## EXERCISE
Using the records below, output the stretch that opens with the line containing "if Z.land (l_hookmask" and closes with the line containing "Definition callrethooks (l", exactly and including both lines, with nothing more.

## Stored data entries
"""
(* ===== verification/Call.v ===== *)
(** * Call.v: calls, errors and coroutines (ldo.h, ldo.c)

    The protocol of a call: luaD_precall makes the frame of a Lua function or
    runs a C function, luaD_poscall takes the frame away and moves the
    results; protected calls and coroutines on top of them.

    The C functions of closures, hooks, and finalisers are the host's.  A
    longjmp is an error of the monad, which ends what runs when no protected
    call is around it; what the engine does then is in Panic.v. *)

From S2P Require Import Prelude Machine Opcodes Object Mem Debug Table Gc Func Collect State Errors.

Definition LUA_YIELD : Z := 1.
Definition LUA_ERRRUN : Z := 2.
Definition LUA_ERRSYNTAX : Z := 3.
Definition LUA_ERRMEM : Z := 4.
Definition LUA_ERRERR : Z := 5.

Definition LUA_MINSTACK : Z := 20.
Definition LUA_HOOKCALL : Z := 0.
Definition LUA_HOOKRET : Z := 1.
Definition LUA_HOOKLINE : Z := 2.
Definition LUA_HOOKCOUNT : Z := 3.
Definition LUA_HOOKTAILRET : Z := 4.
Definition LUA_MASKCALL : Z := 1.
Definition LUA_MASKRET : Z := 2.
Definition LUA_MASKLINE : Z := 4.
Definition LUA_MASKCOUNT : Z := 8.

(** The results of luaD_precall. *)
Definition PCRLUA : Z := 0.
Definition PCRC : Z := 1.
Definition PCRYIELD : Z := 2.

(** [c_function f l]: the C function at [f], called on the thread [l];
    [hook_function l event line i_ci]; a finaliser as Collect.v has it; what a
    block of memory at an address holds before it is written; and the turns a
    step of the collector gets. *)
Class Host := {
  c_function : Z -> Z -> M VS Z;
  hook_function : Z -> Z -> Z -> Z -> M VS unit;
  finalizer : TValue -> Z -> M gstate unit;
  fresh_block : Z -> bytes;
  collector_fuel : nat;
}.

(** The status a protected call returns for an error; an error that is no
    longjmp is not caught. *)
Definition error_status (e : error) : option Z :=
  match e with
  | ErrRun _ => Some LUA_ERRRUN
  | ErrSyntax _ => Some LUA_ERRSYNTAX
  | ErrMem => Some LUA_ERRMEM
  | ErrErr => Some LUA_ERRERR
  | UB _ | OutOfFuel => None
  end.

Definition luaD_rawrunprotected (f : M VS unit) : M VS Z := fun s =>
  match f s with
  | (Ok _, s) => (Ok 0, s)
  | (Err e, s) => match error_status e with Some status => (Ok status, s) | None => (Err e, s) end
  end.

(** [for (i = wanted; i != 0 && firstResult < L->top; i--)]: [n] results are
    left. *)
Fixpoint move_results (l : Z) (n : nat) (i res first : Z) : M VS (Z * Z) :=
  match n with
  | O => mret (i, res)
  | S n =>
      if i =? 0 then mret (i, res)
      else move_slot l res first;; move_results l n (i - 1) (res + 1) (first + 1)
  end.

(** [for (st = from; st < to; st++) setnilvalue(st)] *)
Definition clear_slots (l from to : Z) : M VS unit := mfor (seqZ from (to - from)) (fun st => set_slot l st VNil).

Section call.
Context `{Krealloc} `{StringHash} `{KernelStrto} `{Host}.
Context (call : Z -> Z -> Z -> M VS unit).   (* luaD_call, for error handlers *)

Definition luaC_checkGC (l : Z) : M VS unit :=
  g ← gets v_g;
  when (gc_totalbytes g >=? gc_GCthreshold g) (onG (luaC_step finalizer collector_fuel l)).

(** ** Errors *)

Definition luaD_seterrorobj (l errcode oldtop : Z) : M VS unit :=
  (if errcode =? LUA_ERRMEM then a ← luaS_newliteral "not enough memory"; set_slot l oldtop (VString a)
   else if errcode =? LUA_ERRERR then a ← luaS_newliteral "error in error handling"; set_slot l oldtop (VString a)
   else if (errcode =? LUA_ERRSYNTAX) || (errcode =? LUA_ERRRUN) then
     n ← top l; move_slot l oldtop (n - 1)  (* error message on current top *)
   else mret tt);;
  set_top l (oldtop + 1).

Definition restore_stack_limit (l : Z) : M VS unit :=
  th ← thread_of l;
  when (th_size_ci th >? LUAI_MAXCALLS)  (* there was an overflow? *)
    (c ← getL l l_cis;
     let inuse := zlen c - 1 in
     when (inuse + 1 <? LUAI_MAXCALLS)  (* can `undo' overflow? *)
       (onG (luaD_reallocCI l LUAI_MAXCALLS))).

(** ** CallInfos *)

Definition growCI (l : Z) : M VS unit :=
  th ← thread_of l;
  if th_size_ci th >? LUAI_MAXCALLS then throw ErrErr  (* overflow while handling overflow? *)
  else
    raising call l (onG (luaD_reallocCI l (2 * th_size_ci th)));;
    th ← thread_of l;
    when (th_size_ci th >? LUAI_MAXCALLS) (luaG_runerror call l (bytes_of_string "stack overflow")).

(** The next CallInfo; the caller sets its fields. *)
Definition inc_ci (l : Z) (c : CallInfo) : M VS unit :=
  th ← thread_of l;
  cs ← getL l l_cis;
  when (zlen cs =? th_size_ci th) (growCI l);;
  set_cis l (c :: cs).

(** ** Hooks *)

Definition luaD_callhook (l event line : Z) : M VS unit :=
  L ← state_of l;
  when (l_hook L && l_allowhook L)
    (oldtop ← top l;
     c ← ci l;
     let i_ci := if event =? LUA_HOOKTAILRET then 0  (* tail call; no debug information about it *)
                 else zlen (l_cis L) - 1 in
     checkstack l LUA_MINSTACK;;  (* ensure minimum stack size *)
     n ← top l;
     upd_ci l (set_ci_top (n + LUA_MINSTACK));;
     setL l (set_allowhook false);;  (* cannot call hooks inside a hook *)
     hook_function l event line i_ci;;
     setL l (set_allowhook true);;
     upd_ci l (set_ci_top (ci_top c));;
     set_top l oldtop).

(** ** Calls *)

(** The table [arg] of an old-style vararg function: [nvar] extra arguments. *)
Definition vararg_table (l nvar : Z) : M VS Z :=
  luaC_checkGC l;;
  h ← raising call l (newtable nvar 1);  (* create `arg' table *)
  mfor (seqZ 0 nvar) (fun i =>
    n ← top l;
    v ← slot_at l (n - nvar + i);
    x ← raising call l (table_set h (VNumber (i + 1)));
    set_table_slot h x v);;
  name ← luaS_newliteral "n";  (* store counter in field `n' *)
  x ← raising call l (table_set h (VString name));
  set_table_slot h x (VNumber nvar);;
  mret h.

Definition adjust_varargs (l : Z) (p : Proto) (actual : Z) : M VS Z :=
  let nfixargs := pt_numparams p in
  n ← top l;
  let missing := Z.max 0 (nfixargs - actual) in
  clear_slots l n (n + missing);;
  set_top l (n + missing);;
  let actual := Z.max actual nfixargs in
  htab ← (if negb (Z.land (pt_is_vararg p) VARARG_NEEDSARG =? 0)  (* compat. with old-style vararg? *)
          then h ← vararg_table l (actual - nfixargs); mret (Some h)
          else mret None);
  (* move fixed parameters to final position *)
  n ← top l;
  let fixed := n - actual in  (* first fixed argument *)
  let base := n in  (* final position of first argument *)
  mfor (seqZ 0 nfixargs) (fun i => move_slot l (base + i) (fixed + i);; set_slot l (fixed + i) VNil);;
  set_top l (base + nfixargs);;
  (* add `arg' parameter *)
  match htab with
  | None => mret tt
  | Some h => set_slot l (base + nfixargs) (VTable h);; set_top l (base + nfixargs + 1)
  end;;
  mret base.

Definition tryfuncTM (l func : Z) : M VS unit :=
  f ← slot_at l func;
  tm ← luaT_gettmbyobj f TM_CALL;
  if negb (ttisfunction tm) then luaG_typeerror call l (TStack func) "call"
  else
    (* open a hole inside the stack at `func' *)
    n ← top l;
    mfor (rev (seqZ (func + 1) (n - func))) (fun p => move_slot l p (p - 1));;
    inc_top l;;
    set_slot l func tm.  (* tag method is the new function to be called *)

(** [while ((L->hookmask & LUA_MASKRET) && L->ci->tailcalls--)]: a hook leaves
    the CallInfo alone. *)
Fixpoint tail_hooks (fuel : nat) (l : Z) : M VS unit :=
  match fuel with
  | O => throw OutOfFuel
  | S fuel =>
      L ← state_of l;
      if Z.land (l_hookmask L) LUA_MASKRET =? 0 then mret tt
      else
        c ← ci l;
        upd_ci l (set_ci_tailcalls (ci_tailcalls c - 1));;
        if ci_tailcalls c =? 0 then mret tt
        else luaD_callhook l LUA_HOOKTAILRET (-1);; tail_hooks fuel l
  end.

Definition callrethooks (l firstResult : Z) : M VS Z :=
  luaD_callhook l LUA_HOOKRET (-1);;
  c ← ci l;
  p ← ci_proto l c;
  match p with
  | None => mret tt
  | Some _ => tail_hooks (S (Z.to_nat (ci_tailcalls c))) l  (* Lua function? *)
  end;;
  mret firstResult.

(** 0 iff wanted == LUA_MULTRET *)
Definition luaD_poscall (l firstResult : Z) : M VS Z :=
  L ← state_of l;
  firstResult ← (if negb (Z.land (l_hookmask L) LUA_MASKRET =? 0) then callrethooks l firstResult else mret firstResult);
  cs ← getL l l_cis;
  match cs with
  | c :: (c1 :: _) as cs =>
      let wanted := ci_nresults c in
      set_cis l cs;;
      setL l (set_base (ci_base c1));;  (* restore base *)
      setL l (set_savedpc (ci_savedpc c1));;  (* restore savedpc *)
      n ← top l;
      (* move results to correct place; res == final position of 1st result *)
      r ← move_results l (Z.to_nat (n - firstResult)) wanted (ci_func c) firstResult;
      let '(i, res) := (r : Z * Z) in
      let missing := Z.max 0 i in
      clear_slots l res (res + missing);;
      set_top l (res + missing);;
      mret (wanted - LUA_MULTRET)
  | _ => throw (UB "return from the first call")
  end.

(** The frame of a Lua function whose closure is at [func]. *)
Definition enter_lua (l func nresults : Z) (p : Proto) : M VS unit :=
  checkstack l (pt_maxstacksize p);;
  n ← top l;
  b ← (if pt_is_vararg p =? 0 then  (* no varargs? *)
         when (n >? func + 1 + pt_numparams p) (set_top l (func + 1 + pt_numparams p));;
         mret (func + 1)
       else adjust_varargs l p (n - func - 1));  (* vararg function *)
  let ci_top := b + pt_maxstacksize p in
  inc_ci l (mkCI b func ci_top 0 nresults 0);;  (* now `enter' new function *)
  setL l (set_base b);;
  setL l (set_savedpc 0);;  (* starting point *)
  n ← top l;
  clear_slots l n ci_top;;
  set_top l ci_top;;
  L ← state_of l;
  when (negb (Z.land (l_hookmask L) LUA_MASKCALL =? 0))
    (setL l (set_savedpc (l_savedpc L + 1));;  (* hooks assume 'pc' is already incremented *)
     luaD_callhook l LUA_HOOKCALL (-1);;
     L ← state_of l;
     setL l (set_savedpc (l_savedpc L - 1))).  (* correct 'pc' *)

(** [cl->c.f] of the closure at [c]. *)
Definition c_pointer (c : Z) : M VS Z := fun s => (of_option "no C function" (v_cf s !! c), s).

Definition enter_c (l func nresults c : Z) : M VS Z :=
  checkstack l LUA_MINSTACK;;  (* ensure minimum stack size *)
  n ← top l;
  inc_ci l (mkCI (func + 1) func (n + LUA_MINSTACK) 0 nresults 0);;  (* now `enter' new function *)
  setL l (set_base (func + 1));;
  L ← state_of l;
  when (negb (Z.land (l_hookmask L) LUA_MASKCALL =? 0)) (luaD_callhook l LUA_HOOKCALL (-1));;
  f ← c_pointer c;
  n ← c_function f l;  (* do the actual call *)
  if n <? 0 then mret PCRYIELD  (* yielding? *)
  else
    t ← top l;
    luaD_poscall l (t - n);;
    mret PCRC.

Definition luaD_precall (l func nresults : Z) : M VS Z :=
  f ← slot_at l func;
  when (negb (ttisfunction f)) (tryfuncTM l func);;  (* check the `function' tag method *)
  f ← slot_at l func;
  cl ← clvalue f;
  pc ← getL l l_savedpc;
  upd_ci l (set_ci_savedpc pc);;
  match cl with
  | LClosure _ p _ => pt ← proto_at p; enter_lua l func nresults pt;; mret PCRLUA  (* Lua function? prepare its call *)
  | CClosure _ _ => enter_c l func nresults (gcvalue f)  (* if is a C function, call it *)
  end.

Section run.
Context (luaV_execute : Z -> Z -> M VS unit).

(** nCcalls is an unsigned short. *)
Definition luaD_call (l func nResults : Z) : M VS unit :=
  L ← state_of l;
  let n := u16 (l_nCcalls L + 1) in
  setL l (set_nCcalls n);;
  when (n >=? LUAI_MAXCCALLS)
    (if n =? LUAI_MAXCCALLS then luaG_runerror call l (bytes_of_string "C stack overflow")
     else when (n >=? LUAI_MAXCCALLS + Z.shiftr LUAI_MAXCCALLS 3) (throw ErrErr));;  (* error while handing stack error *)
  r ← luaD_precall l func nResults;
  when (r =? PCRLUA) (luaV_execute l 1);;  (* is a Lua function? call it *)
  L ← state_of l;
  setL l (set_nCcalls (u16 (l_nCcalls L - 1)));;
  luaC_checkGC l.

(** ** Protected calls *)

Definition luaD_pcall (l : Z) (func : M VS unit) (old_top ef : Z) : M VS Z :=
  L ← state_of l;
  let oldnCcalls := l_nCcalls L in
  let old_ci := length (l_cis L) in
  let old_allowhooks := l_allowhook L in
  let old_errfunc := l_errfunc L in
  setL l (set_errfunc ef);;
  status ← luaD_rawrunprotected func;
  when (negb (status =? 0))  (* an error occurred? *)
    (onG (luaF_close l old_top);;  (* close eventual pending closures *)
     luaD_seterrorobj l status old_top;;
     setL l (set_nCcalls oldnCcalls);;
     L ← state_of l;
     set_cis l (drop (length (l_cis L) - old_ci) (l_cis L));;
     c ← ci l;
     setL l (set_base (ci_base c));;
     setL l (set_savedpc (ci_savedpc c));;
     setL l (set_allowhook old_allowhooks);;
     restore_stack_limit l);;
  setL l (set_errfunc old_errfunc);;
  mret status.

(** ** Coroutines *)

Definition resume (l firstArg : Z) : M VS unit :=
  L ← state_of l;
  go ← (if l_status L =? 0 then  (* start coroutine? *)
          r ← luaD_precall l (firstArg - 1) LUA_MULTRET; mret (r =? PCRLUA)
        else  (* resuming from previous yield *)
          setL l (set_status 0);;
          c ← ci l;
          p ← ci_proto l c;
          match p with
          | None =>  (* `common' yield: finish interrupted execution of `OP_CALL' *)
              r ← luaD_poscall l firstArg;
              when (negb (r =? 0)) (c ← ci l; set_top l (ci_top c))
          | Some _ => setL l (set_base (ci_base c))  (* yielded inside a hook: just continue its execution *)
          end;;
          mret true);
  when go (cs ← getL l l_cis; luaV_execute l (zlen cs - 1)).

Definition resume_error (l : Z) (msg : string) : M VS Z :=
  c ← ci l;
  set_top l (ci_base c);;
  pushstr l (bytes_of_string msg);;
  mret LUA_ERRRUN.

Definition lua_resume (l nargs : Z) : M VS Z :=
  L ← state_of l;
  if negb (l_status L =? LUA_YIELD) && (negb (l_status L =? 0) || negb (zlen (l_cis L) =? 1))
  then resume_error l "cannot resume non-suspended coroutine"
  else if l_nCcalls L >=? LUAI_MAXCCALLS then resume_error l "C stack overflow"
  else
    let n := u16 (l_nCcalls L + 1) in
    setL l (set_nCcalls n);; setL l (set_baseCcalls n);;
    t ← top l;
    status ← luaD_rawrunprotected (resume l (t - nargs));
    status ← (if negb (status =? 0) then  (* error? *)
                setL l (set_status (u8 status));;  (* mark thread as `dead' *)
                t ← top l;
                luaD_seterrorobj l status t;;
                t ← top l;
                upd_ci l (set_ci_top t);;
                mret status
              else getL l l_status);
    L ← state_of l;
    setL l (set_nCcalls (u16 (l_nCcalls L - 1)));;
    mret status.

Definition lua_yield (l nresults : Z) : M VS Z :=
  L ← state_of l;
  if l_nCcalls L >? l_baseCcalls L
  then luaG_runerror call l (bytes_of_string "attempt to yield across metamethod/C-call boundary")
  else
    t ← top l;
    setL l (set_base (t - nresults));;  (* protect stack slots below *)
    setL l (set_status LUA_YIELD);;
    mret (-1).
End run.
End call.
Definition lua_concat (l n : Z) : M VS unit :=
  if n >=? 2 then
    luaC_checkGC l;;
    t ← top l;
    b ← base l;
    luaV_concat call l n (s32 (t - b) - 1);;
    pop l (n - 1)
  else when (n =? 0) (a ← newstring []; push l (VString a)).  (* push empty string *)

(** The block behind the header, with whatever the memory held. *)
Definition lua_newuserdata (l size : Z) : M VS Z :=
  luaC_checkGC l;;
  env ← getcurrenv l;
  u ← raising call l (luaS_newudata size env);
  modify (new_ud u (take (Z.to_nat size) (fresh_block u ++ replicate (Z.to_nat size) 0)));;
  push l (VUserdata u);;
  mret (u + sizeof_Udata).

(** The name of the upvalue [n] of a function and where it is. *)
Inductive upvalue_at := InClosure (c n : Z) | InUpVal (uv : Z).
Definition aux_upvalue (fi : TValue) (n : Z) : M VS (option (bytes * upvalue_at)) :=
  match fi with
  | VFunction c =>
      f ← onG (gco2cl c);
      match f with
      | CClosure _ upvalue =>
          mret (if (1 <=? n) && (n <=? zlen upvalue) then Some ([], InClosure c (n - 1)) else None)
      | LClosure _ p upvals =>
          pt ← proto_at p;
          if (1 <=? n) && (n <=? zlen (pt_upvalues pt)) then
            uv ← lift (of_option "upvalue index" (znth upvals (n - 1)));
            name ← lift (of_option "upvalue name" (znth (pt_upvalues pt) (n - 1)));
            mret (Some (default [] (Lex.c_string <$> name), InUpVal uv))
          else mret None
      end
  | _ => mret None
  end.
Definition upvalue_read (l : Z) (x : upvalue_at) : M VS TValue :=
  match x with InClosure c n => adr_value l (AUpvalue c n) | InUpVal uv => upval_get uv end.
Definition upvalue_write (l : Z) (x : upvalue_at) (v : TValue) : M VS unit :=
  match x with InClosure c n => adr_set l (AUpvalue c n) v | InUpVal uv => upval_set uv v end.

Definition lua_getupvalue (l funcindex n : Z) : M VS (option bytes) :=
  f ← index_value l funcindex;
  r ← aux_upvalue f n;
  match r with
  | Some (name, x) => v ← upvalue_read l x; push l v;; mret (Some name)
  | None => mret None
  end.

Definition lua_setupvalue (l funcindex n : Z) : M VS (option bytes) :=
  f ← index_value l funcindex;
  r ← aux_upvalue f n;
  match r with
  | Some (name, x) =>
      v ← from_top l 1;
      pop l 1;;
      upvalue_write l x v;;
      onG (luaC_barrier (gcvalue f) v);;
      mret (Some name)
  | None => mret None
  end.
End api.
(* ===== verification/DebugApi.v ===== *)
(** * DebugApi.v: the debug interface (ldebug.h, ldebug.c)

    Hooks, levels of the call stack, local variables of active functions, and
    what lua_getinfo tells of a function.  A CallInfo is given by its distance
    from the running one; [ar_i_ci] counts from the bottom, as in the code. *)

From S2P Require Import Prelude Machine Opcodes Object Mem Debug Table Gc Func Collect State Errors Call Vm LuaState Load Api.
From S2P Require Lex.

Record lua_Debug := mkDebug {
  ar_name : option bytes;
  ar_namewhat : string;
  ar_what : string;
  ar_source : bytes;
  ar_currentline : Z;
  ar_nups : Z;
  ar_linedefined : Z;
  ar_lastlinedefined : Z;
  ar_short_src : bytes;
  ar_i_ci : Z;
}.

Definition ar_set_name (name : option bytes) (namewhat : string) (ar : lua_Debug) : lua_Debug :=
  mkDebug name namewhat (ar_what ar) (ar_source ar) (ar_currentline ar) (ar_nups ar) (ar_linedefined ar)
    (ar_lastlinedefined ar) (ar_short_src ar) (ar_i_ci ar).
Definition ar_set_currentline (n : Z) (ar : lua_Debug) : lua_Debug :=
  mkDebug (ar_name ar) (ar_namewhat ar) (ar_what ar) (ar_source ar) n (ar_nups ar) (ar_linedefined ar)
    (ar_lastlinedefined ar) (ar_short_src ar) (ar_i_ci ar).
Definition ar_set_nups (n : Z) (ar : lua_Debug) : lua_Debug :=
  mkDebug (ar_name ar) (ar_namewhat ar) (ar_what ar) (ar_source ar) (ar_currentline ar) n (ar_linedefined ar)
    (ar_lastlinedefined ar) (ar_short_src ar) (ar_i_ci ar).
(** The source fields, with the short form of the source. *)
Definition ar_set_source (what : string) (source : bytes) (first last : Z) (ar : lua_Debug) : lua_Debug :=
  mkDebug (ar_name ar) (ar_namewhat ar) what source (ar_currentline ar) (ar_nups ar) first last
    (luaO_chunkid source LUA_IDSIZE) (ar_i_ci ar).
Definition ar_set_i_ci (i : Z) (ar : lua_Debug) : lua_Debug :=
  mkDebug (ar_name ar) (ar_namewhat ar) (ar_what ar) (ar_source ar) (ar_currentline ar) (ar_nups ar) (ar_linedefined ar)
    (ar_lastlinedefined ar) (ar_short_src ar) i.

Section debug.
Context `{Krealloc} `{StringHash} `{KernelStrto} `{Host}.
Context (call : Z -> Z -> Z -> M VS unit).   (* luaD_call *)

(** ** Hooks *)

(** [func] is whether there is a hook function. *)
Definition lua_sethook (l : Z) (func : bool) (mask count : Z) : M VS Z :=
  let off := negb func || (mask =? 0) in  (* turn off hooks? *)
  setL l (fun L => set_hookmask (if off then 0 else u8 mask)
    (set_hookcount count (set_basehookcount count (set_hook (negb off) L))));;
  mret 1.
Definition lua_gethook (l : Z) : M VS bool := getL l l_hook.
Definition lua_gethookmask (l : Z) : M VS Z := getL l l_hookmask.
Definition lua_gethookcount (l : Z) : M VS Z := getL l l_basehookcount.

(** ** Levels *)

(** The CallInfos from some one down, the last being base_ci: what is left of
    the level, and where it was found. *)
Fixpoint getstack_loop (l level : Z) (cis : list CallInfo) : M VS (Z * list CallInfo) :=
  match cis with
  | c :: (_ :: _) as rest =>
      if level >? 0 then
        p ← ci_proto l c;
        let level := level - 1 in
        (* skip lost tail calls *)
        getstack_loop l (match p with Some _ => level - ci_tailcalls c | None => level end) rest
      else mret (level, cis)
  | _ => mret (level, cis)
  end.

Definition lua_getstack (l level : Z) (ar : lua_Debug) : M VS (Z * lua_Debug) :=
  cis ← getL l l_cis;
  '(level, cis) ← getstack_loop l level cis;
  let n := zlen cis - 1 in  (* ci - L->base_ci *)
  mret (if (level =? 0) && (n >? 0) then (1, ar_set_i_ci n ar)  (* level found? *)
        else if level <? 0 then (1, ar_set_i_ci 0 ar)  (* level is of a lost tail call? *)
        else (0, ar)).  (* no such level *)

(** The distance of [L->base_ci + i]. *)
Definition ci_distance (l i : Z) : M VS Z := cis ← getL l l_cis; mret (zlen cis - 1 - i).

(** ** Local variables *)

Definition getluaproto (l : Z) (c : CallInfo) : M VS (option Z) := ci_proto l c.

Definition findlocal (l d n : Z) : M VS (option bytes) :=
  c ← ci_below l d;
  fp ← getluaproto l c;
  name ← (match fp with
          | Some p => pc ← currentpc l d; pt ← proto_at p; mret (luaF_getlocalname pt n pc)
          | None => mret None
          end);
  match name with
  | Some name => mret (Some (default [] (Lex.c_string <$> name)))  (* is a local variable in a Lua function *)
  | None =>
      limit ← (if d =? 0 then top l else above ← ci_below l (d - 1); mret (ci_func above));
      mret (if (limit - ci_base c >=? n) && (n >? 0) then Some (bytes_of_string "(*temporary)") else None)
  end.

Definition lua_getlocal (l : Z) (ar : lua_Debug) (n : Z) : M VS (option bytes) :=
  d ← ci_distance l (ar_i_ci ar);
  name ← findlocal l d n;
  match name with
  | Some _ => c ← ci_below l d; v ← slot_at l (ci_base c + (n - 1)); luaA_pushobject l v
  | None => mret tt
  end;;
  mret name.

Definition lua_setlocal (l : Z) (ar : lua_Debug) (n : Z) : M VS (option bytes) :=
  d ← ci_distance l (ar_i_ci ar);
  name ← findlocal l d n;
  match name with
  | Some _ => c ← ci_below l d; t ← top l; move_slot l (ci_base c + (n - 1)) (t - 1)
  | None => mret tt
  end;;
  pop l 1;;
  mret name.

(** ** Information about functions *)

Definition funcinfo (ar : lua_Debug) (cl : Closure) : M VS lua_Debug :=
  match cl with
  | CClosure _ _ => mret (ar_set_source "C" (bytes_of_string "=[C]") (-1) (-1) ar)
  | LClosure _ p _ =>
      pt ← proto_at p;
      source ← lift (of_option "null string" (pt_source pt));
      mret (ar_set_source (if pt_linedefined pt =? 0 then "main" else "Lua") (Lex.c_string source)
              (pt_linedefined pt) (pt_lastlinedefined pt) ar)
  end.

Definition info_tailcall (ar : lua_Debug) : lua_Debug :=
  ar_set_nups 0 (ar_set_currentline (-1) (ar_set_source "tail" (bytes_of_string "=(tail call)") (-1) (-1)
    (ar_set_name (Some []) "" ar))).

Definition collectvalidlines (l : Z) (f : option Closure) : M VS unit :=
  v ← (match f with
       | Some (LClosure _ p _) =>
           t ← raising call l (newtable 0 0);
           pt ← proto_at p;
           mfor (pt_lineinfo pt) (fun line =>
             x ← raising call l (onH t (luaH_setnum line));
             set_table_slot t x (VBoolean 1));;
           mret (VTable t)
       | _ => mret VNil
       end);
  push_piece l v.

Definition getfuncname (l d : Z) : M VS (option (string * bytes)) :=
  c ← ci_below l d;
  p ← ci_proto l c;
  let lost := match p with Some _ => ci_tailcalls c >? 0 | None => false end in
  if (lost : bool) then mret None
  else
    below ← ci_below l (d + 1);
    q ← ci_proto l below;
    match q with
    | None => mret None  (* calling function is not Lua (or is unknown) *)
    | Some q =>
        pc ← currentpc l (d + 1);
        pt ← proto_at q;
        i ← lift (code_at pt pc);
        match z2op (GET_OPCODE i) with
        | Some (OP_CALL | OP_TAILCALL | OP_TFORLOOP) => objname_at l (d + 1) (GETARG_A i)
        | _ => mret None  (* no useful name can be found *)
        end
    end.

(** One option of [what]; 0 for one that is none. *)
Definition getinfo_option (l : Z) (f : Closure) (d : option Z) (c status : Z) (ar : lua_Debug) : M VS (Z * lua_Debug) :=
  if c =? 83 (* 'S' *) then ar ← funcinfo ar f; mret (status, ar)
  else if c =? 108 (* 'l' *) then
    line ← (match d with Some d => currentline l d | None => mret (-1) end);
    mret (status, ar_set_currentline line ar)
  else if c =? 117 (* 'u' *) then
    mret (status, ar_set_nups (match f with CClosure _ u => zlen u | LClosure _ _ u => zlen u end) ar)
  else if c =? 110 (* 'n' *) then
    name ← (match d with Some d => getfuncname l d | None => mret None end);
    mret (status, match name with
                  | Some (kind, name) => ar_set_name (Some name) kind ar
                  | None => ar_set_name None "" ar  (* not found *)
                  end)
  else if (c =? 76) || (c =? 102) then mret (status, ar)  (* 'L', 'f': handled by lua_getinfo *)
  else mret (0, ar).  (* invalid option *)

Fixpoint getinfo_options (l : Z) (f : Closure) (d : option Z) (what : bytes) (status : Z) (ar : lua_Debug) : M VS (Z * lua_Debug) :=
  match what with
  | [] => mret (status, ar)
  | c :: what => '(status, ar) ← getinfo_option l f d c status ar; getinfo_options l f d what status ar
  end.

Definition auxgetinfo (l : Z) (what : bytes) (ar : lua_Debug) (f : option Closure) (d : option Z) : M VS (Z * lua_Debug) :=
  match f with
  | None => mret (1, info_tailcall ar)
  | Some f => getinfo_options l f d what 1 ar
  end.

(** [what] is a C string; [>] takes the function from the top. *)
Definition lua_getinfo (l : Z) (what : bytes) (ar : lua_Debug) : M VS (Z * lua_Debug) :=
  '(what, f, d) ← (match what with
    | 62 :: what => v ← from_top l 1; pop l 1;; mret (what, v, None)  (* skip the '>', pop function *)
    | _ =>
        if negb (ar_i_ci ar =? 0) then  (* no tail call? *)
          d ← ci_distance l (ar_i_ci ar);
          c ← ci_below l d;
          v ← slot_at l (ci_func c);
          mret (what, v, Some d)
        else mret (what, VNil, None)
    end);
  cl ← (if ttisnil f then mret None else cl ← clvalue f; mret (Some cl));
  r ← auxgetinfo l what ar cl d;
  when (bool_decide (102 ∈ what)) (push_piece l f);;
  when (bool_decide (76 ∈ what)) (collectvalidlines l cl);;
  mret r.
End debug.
"""
## SOLUTION FOR THIS PROBLEM
      if Z.land (l_hookmask L) LUA_MASKRET =? 0 then mret tt
      else
        c ← ci l;
        upd_ci l (set_ci_tailcalls (ci_tailcalls c - 1));;
        if ci_tailcalls c =? 0 then mret tt
        else luaD_callhook l LUA_HOOKTAILRET (-1);; tail_hooks fuel l
  end.

Definition callrethooks (l firstResult : Z) : M VS Z :=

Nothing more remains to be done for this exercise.